In January 2009, Rothbart filmed his first full-length narrative feature, Overhaul, which stars rapper Daniel "D Shot" Garvatt as a pizza driver in desperate circumstances on New Year's Eve. Rothbart himself delivered for Bell's Pizza in Ann Arbor, Michigan for six years. Overhaul was scheduled to be released in 2015.
From 2010 to 2012, Rothbart filmed a documentary called Medora , which follows a resilient high-school basketball team in the small, struggling town of Medora, Indiana. The film, co-directed by Rothbart and Andrew Cohn, premiered at SXSW in 2013 [2] and was released in theaters in fall 2013. The film aired in April, 2014 on the acclaimed PBS series Independent Lens, earning an Emmy Award.[ citation needed ]
Rothbart is the subject of a documentary, directed by David Meiklejohn, called My Heart Is An Idiot, which premiered in April 2011, and screened in twenty U.S. cities that spring. He has also made token appearances as an actor, including a role as Miami night club manager Jake Sylvano in the film The Strongest Man, directed by Kenny Riches, which premiered in January, 2015 at the Sundance Film Festival.
In 2021, Rothbart's documentary 17 Blocks , which tracks the Sanford Family in Southeast Washington, D.C. over the course of 20 years, was released by MTV Documentary Films, executive produced by Sheila Nevins, with impact partners Black Lives Matter, D.C., and Everytown for Gun Safety.

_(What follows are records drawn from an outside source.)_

(** ** The window and its counts *)

Definition lastn {A} (n : nat) (l : list A) : list A := drop (length l - n) l.

Definition count (v : Z) (vs : list Z) : Z := Z.of_nat (length (filter (λ x, x = v) vs)).

Definition byte (v : Z) : Prop := 0 ≤ v < 256.

(** The array of counts of a window. *)
Definition counts_of (vs : list Z) : list Z := (λ i, count (Z.of_nat i) vs) <$> seq 0 256.

Lemma counts_lookup vs v : byte v → counts_of vs !! Z.to_nat v = Some (count v vs).
Proof.
  intros Hv. unfold counts_of, byte in *. rewrite list_lookup_fmap, lookup_seq_lt by lia. cbn.
  by rewrite Z2Nat.id by lia.
Qed.

Lemma count_bound v vs : 0 ≤ count v vs ≤ Z.of_nat (length vs).
Proof. unfold count. pose proof (length_filter (λ x, x = v) vs). lia. Qed.

(** An update of one count, where the counts of two windows differ. *)
Lemma counts_insert v vs vs' n :
  byte v → n = count v vs' → (∀ u, u ≠ v → count u vs' = count u vs) →
  <[Z.to_nat v := n]> (counts_of vs) = counts_of vs'.
Proof.
  intros Hv -> Hu. apply list_eq. intros i. unfold byte in Hv.
  destruct (decide (i < 256)%nat) as [Hi|Hi].
  2:{ rewrite !lookup_ge_None_2; [done|..]; rewrite ?length_insert; unfold counts_of;
      rewrite length_fmap, length_seq; lia. }
  destruct (decide (i = Z.to_nat v)) as [->|Hne].
  - rewrite list_lookup_insert_eq by (unfold counts_of; rewrite length_fmap, length_seq; lia).
    symmetry. by apply counts_lookup.
  - rewrite list_lookup_insert_ne by done. unfold counts_of.
    rewrite !list_lookup_fmap, lookup_seq_lt by done. cbn. f_equal. symmetry. apply Hu. lia.
Qed.

Lemma count_snoc u v vs : count u (vs ++ [v]) = count u vs + (if decide (v = u) then 1 else 0).
Proof.
  unfold count. rewrite filter_app, length_app, filter_cons, filter_nil.
  destruct (decide (v = u)); cbn [length]; lia.
Qed.

Lemma count_cons u v vs : count u (v :: vs) = (if decide (v = u) then 1 else 0) + count u vs.
Proof. unfold count. rewrite filter_cons. destruct (decide (v = u)); cbn [length]; lia. Qed.

Lemma count_vote_ok v vs :
  byte v → Z.of_nat (length vs) < 2 ^ 32 - 1 →
  count_vote v vs (counts_of vs) = Some (vs ++ [v], counts_of (vs ++ [v])).
Proof.
  intros Hv Hl. unfold count_vote. rewrite counts_lookup by done. cbn [mbind option_bind].
  pose proof (count_bound v vs). unfold uwrap. rewrite Z.mod_small by lia.
  rewrite (counts_insert v vs (vs ++ [v])); [done|done|..].
  - rewrite count_snoc, decide_True by done. lia.
  - intros u Hu. rewrite count_snoc, decide_False by congruence. lia.
Qed.

Section window.
Context `{Build}.

Lemma drop_votes_ok window vs :
  (1 ≤ window)%nat → Forall byte vs → Z.of_nat (length vs) < 2 ^ 32 →
  drop_votes window vs (counts_of vs) = Some (lastn (window - 1) vs, counts_of (lastn (window - 1) vs)).
Proof.
  intros Hw Hb. induction Hb as [|v vs Hv Hb IH]; intros Hl; unfold lastn.
  - cbn [drop_votes length]. by rewrite (proj2 (Nat.leb_gt window 0)) by lia.
  - cbn [drop_votes]. destruct (Nat.leb_spec window (length (v :: vs))) as [Hle|Hgt].
    + rewrite counts_lookup by done. cbn [mbind option_bind length] in *.
      pose proof (count_bound v vs). pose proof (count_cons v v vs) as Ec. rewrite decide_True in Ec by done.
      rewrite assert_true by (apply Z.leb_le; lia). cbn [mbind option_bind].
      unfold uwrap. rewrite Z.mod_small by lia.
      rewrite (counts_insert v (v :: vs) vs); [|done|lia|].
      2:{ intros u Hu. rewrite count_cons, decide_False by congruence. lia. }
      rewrite IH by lia. unfold lastn.
      replace (S (length vs) - (window - 1))%nat with (S (length vs - (window - 1))) by lia. done.
    + by replace (length (v :: vs) - (window - 1))%nat with 0%nat by lia.
Qed.

End window.

(** ** The votes of a chain *)

Definition vote (hs : list params) (b : voting_block) : Z :=
  get_effective_version (HardFork hs [] [] 0) (get_block_vote b).

Definition block_ok (b : voting_block) : Prop := 0 ≤ minor_version b < 256.

Lemma effective_heights hf v :
  get_effective_version hf v = get_effective_version (HardFork (heights hf) [] [] 0) v.
Proof. done. Qed.

Lemma vote_byte hs b : table_ok hs → block_ok b → byte (vote hs b).
Proof.
  intros Ht Hb. unfold vote, get_effective_version, get_block_vote, byte, block_ok in *. cbn [heights].
  destruct (last hs) as [p|] eqn:E; [|destruct (Z.eqb_spec (minor_version b) 0); lia].
  rewrite last_lookup in E. destruct (table_bytes hs Ht _ p E) as [H1 H2].
  destruct (Z.eqb_spec (minor_version b) 0);
    match goal with |- context [if ?x then _ else _] => destruct x end; lia.
Qed.

Lemma votes_bytes hs bs : table_ok hs → Forall block_ok bs → Forall byte (vote hs <$> bs).
Proof.
  intros Ht Hb. apply Forall_fmap. apply Forall_forall. intros b Hin.
  rewrite Forall_forall in Hb. apply vote_byte; [done|]. by apply Hb.
Qed.

Lemma lastn_fmap {A B} (f : A → B) n l : lastn n (f <$> l) = f <$> lastn n l.
Proof. unfold lastn. by rewrite length_fmap, fmap_drop. Qed.

Lemma length_lastn {A} n (l : list A) : length (lastn n l) = (n `min` length l)%nat.
Proof. unfold lastn. rewrite length_drop. lia. Qed.

(** One vote more. *)
Lemma lastn_snoc {A} n (l : list A) x : (1 ≤ n)%nat → lastn n (l ++ [x]) = lastn (n - 1) (lastn n l) ++ [x].
Proof.
  intros Hn. unfold lastn. rewrite length_app, length_drop. cbn [length]. rewrite drop_drop, drop_app_le by lia.
  f_equal. f_equal. lia.
Qed.

Lemma scan_ok hf bs vs :
  Forall byte (vote (heights hf) <$> bs) → Z.of_nat (length vs + length bs) < 2 ^ 32 →
  scan hf bs vs (counts_of vs) =
    Some (vs ++ (vote (heights hf) <$> bs), counts_of (vs ++ (vote (heights hf) <$> bs))).
Proof.
  revert vs. induction bs as [|b bs IH]; intros vs Hb Hl; cbn [scan fmap list_fmap length] in *.
  - by rewrite app_nil_r.
  - apply Forall_cons_1 in Hb as [Hv Hb]. rewrite effective_heights. fold (vote (heights hf) b).
    rewrite count_vote_ok by (done || lia). cbn [mbind option_bind].
    rewrite IH; [by rewrite <- app_assoc|done|rewrite length_app; cbn [length]; lia].
Qed.

Lemma zero_counts_ok : zero_counts = counts_of [].
Proof. reflexivity. Qed.

(** ** The current fork *)

Lemma voted_loop_ok c hf h n acc :
  table_ok (heights hf) → length (last_versions hf) = 256%nat → (n < length (heights hf))%nat →
  (current_fork_index hf < length (heights hf))%nat →
  ∃ r, voted_loop c hf h n acc = Some r ∧ (current_fork_index hf ≤ r < length (heights hf))%nat.
Proof.
  intros Ht Hl Hn Hc. revert acc. induction n as [|n IH]; intros acc; cbn [voted_loop].
  { eexists. split; [done|]. lia. }
  destruct (Nat.leb_spec (S n) (current_fork_index hf)); [eexists; split; [done|]; lia|].
  destruct (lookup_lt_is_Some_2 (heights hf) (S n) Hn) as [p Ep]. rewrite Ep. cbn [mbind option_bind].
  destruct (table_bytes _ Ht _ p Ep) as [H1 H2].
  destruct (lookup_lt_is_Some_2 (last_versions hf) (Z.to_nat (version p))) as [k Ek]; [lia|].
  rewrite Ek. cbn [mbind option_bind].
  match goal with |- context [if ?x then _ else _] => destruct x end; [eexists; split; [done|]; lia|].
  apply IH. lia.
Qed.

Definition with_index (hf : hard_fork) (i : nat) : hard_fork :=
  HardFork (heights hf) (versions hf) (last_versions hf) i.

Lemma advance_ok c hf h :
  table_ok (heights hf) → length (last_versions hf) = 256%nat →
  (current_fork_index hf < length (heights hf))%nat →
  ∃ i, get_voted_fork_index c hf h = Some i ∧ advance c hf h = Some (with_index hf i)
    ∧ (current_fork_index hf ≤ i < length (heights hf))%nat.
Proof.
  intros Ht Hl Hc. unfold advance, get_voted_fork_index.
  destruct (voted_loop_ok c hf h (length (heights hf) - 1) 0 Ht Hl ltac:(lia) Hc) as (i & E & Hi).
  exists i. split; [done|]. split; [|done]. step E. pose proof (table_length _ Ht).
  unfold uwrap. rewrite Z.mod_small, Nat2Z.id by (change (2 ^ 8) with 256; lia).
  destruct (Nat.ltb_spec (current_fork_index hf) i); [done|].
  replace i with (current_fork_index hf) by lia. by destruct hf.
Qed.

Lemma counts_length vs : length (counts_of vs) = 256%nat.
Proof. unfold counts_of. by rewrite length_fmap, length_seq. Qed.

Rothbart is the founder of Washington To Washington, an annual hiking adventure which brings inner-city kids from Washington, D.C., New Orleans, and Southeast Michigan to New Hampshire for a climb to the top of Mt. Washington. He directs the Found Magazine Prison Pen-Pal Program, connecting Found readers on the outside with those behind bars, and is also active with the youth writing programs 826 National, 826michigan, and 826LA.
A graduate of the alternative Community High School and the University of Michigan, Rothbart lives in Ann Arbor, Michigan and Los Angeles, California. His brother is photojournalist Michael Forster Rothbart.